In situ ambient pressure XPS study of Pt/Cu(111) single-atom alloy in catalytically relevant reaction conditions

The presence of multiple reactant gases as well as reaction intermediates in a heterogeneous catalytic reaction results in a complex interaction between different components of the catalyst with each gas, which can alter the surface and chemical state of the catalyst differently than in the presence of an individual gas alone. In this study, we used in situ ambient pressure x-ray photoelectron spectroscopy to study the surface state of Pt/Cu(111) single-atom alloy model system in two catalytically relevant reaction conditions: CO2 hydrogenation and CO oxidation. We found that the activation of CO2 results in the formation of CO, which adsorbs on Pt sites at up to 400 K. In the presence of CO2 and H-2, Pt catalyzes the reverse water-gas shift reaction, which produces more CO and further stabilizes surface Pt atoms at 450 K. On the other hand, in CO oxidation condition, the presence of O-2 results in the formation of a thick Cu2O layer at higher temperatures, and Pt atoms are no longer detected in the surface and subsurface layers.

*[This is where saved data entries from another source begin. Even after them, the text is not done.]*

(** A completed [enqueue] reports success and the message is then both due and
    loadable, byte for byte. *)
Theorem enqueue_commits (counter : Z) :
  0 ≤ now → id = new_id now counter →
  ∃ s', enqueue now m (mkSpool fs counter) = (Ok id, s') ∧
  sp_counter s' = add_u64 counter 1 ∧ load_message id (sp_fs s') = Ok m ∧
  due now (sp_fs s') (new_entry id env now).
Proof.
  intros Hpos Hni. unfold enqueue. cbn [sp_fs sp_counter]. rewrite <-Hni. unfold enqueue_ops.
  rewrite exec_two_writes. eexists. split; [done|]. cbn [sp_fs sp_counter].
  split_and!; [done|apply (enqueued_load env m id now fs parsed_envelope Henv Hnow raw Hparse)|].
  apply (enqueued_due env m id now fs parsed_envelope); [done..|]. right. split; [done|].
  unfold secs, to_secs, duration_since. destruct (Z.leb_spec 0 now); [simpl|lia].
  rewrite Z.sub_0_r. pose proof (Z.mul_div_le now NANOS). unfold NANOS in *. lia.
Qed.
End enqueue.

(** A spool with one queued message. *)
Definition spool_raw : bytes := lit "Subject: hi" ++ CRLF ++ CRLF ++ lit "body" ++ CRLF.
Definition spool_msg : Message :=
  mkMessage spool_env [(lit "Subject", lit "hi")] (lit "body" ++ CRLF) (lit "Subject: hi" ++ CRLF ++ CRLF).
Definition spool_now : Z := secs 1700000000.
Definition spool_id : str := new_id spool_now 0.
Definition spool_one : FS := (exec spool_now (enqueue_ops spool_id spool_now spool_msg) ∅).2.

Lemma enqueue_crash_atomic_witness :
  let fs' := <[tmp_path (eml_path spool_id) := mkFile (lit "Subj") spool_now]> (∅ : FS) in
  (∀ t e, due t fs' e ↔ due t ∅ e) ∨
  (load_message spool_id fs' = Ok spool_msg ∧
   ∀ t e, due t fs' e ↔
     due t ∅ e ∨ (e = new_entry spool_id spool_env spool_now ∧ secs (to_secs spool_now) ≤ t)).
Proof.
  intros fs'. apply (enqueue_crash_atomic spool_env spool_raw spool_msg spool_id spool_now ∅).
  - by vm_compute.
  - apply spool_env_safe.
  - by vm_compute.
  - by vm_compute.
  - done.
  - done.
  - apply crash_write. exists (lit "ect: hi" ++ CRLF ++ CRLF ++ lit "body" ++ CRLF). by vm_compute.
Defined.

Lemma enqueue_commits_witness :
  ∃ s', enqueue spool_now spool_msg (mkSpool ∅ 0) = (Ok spool_id, s') ∧
  sp_counter s' = add_u64 0 1 ∧ load_message spool_id (sp_fs s') = Ok spool_msg ∧
  due spool_now (sp_fs s') (new_entry spool_id spool_env spool_now).
Proof.
  apply (enqueue_commits spool_env spool_raw spool_msg spool_id spool_now ∅);
    [by vm_compute|apply spool_env_safe|by vm_compute|by vm_compute|done|done|by vm_compute|done].
Defined.

Lemma due_now_spec_witness :
  ∃ es, due_now list_dir spool_now spool_one = Ok es ∧ Sorted id_le es ∧
  ∀ e, e ∈ es ↔ due spool_now spool_one e.
Proof.
  apply (due_now_spec list_dir list_dir_names spool_now spool_one).
  apply readableb_true. by vm_compute.
Defined.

When O-2 is introduced to the sample before CO, the formation of a complete Cu2O layer that covers all Pt atoms occurs immediately at room temperature. However, when CO is introduced at room temperature before O-2, the presence of adsorbed CO on Pt sites stabilizes the surface Pt atoms and prevents the formation of a complete Cu2O layer, thus exposing the Pt atoms in 'holes' in the Cu2O layer.

Automated summary

The study found that different reaction conditions in heterogeneous catalytic reactions lead to the presence of different reactants and products on the surface of Pt/Cu single-atom alloy, causing varying effects on the surface and chemical state of the catalyst.